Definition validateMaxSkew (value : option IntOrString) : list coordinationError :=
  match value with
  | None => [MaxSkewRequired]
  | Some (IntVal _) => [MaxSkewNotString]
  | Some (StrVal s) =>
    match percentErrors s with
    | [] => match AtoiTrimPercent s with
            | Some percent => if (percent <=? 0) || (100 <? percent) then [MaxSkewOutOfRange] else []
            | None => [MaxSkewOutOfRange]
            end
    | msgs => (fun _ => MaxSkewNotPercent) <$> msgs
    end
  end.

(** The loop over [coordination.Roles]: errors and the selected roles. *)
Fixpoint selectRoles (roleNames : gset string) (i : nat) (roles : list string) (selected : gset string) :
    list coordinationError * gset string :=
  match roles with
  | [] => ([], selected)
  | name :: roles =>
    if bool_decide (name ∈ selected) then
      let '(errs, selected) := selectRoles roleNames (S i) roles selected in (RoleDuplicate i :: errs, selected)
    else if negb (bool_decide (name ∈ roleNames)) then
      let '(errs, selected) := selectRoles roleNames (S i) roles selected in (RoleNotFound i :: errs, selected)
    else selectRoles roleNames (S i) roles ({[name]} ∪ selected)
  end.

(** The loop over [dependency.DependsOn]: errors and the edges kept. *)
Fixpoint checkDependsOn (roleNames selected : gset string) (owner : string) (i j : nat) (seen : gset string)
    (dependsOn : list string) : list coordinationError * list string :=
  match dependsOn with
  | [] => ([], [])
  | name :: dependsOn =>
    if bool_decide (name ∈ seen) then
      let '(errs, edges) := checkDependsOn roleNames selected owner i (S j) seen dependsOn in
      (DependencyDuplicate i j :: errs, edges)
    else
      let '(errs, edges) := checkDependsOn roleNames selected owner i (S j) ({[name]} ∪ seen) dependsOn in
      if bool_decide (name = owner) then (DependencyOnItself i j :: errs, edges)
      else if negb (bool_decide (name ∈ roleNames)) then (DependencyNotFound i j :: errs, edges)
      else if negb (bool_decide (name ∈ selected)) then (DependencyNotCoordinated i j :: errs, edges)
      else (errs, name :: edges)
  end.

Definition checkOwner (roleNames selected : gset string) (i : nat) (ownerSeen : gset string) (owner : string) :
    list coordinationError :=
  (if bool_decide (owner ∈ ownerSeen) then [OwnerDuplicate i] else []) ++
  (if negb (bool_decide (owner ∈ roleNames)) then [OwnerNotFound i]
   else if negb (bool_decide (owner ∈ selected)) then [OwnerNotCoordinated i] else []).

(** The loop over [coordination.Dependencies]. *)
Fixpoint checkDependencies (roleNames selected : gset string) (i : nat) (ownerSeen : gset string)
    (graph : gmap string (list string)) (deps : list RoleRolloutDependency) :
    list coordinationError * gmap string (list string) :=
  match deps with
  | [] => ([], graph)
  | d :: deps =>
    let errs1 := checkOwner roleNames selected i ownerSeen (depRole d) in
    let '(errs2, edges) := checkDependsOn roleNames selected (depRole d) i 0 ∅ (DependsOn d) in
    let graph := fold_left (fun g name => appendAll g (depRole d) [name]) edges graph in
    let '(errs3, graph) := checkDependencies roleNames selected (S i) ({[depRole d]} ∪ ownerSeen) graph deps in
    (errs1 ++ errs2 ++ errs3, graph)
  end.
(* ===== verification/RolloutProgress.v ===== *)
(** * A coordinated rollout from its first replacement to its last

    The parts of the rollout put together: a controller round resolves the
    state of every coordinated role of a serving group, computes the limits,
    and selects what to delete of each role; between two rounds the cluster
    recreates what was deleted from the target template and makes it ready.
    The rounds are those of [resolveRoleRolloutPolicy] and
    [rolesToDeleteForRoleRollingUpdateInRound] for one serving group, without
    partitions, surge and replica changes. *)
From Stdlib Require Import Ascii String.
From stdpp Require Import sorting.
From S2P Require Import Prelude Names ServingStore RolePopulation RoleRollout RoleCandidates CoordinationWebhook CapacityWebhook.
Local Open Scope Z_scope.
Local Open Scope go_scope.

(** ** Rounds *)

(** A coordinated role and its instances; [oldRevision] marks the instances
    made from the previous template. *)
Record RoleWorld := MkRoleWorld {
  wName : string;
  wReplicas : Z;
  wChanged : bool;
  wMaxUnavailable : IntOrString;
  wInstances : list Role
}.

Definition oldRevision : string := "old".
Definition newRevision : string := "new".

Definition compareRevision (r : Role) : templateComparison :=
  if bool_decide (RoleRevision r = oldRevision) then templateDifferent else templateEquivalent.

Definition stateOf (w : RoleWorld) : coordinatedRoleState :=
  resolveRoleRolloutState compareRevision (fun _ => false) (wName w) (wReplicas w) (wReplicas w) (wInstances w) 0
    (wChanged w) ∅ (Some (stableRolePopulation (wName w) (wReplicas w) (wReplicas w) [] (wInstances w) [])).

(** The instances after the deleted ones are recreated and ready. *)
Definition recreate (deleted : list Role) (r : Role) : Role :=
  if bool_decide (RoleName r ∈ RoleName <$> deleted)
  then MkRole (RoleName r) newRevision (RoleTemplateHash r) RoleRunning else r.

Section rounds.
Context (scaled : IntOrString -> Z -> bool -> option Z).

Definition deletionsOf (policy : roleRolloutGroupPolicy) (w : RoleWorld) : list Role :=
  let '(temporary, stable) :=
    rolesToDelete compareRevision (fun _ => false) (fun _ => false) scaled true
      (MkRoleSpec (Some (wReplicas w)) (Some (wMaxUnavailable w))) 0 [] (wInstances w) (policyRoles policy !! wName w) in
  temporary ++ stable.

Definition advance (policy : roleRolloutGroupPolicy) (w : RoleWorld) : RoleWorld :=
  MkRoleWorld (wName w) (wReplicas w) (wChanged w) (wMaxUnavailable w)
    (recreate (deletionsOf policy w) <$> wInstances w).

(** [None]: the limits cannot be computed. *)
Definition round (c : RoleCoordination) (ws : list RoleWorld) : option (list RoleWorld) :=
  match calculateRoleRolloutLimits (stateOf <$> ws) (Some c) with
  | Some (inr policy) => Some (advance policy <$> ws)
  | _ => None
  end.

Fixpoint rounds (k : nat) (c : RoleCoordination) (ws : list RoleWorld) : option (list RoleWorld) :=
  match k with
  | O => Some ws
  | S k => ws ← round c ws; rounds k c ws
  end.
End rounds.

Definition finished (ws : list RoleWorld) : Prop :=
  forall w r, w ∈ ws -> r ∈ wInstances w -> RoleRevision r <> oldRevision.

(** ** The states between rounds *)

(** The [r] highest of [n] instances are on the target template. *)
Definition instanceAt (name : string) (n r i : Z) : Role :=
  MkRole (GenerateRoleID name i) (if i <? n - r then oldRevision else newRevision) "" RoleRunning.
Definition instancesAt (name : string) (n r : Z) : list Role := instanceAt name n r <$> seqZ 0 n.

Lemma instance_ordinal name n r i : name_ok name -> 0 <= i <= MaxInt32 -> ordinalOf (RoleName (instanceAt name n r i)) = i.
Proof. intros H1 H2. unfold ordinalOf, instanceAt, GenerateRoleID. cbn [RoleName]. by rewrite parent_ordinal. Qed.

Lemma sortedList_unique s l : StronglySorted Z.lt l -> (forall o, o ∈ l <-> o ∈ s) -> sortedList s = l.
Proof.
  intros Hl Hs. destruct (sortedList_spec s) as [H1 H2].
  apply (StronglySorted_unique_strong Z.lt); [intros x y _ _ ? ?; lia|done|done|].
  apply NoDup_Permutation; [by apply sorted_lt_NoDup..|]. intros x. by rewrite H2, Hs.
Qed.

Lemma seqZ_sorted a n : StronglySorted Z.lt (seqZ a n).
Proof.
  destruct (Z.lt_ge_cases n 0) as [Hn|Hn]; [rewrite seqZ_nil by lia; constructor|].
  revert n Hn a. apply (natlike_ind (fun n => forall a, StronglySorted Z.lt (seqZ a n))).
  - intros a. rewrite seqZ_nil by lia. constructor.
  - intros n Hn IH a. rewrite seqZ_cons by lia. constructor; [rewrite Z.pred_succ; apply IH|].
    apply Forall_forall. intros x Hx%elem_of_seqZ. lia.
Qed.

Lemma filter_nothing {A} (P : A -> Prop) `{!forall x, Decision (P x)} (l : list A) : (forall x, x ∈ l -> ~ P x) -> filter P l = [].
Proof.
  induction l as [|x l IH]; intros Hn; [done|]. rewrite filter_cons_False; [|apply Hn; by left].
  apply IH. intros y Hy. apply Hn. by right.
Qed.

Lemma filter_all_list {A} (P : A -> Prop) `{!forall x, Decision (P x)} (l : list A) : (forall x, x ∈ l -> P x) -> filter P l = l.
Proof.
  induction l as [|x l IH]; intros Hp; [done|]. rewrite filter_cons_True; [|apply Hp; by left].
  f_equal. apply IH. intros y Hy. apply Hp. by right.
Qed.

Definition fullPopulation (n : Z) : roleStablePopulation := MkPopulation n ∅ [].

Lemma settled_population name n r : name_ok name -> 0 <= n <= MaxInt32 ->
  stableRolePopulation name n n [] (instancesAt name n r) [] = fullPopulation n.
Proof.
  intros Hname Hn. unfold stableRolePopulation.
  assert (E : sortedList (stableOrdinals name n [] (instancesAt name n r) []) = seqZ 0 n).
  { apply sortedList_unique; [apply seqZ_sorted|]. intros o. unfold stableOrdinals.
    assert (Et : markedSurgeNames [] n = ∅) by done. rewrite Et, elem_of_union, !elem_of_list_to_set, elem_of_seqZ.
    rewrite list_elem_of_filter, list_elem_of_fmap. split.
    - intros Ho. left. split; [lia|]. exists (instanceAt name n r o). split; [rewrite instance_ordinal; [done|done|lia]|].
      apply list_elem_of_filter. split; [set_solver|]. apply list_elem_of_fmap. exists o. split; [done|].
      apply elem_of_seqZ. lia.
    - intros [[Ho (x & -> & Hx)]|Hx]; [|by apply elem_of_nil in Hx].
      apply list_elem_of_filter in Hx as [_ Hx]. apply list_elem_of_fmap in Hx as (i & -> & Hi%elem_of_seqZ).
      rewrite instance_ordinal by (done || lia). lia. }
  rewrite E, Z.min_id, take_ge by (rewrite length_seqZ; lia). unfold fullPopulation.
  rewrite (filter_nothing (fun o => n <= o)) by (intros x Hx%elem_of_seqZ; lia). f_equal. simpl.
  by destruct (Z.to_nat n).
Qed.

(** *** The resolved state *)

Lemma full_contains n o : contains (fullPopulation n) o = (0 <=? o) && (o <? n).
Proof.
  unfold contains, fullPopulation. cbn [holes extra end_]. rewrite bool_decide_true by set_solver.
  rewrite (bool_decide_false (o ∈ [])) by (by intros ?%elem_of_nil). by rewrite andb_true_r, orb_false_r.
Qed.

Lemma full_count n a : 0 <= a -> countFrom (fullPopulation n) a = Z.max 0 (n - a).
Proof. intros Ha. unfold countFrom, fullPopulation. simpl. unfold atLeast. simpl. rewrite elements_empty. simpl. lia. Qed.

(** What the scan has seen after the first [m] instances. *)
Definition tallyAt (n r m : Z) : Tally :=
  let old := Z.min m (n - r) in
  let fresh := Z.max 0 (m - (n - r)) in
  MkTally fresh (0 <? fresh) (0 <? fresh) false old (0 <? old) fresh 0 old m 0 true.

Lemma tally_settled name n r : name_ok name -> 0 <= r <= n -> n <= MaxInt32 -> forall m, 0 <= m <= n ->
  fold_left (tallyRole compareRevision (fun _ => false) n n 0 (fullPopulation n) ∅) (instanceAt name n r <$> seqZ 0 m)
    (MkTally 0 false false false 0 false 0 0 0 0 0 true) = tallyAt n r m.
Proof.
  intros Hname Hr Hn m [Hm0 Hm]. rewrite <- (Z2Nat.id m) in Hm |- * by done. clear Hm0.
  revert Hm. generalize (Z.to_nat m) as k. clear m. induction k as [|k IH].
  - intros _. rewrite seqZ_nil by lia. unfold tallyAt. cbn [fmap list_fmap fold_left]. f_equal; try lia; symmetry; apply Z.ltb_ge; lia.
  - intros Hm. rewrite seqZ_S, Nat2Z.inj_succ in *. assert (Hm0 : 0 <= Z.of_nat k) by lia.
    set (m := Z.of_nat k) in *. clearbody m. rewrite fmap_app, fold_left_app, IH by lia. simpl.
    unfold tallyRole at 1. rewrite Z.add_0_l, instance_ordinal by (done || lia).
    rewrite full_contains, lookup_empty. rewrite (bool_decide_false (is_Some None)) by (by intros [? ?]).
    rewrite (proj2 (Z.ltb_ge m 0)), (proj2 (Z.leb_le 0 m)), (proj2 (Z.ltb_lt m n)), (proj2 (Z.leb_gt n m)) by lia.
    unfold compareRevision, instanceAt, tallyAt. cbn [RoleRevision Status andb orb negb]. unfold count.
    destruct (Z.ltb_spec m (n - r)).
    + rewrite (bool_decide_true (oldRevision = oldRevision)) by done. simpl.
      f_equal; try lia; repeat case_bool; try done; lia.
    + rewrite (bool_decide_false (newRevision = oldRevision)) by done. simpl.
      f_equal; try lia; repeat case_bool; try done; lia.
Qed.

--

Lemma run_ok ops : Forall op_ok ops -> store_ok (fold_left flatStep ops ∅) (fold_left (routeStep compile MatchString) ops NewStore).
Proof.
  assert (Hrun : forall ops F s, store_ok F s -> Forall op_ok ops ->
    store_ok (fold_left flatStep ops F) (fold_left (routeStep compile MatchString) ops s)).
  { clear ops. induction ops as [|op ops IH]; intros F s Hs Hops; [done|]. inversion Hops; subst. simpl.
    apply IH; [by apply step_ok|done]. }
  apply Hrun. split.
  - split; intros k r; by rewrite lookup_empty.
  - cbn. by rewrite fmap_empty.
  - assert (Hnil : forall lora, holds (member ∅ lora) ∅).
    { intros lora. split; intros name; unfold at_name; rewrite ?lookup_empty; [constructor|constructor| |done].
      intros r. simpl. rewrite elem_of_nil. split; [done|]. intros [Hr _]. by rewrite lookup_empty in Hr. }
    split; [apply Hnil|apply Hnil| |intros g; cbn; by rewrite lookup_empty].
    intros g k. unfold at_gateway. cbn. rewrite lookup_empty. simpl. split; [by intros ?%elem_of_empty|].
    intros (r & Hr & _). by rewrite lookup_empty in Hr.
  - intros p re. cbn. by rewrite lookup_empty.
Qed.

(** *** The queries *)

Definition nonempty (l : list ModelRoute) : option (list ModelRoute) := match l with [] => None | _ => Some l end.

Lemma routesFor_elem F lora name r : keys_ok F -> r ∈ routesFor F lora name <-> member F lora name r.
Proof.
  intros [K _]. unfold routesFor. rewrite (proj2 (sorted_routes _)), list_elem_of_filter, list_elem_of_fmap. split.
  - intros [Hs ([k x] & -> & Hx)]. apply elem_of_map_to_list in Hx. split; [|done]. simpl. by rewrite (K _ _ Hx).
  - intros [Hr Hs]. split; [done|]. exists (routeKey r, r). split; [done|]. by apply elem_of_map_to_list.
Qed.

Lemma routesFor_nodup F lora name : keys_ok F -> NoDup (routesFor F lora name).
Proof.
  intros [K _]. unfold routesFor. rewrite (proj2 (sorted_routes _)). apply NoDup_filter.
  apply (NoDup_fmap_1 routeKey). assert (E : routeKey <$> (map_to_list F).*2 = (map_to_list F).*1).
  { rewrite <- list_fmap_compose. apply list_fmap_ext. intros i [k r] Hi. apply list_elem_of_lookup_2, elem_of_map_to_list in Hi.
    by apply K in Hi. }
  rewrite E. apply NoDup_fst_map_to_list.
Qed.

Description of the task: From the records above, print exactly the lines that run from the line with "if bool_decide (name = owner)" to the line with "else if negb (bool_decide (name ∈ selected))", inclusive.

Solution to this exercise:
      if bool_decide (name = owner) then (DependencyOnItself i j :: errs, edges)
      else if negb (bool_decide (name ∈ roleNames)) then (DependencyNotFound i j :: errs, edges)
      else if negb (bool_decide (name ∈ selected)) then (DependencyNotCoordinated i j :: errs, edges)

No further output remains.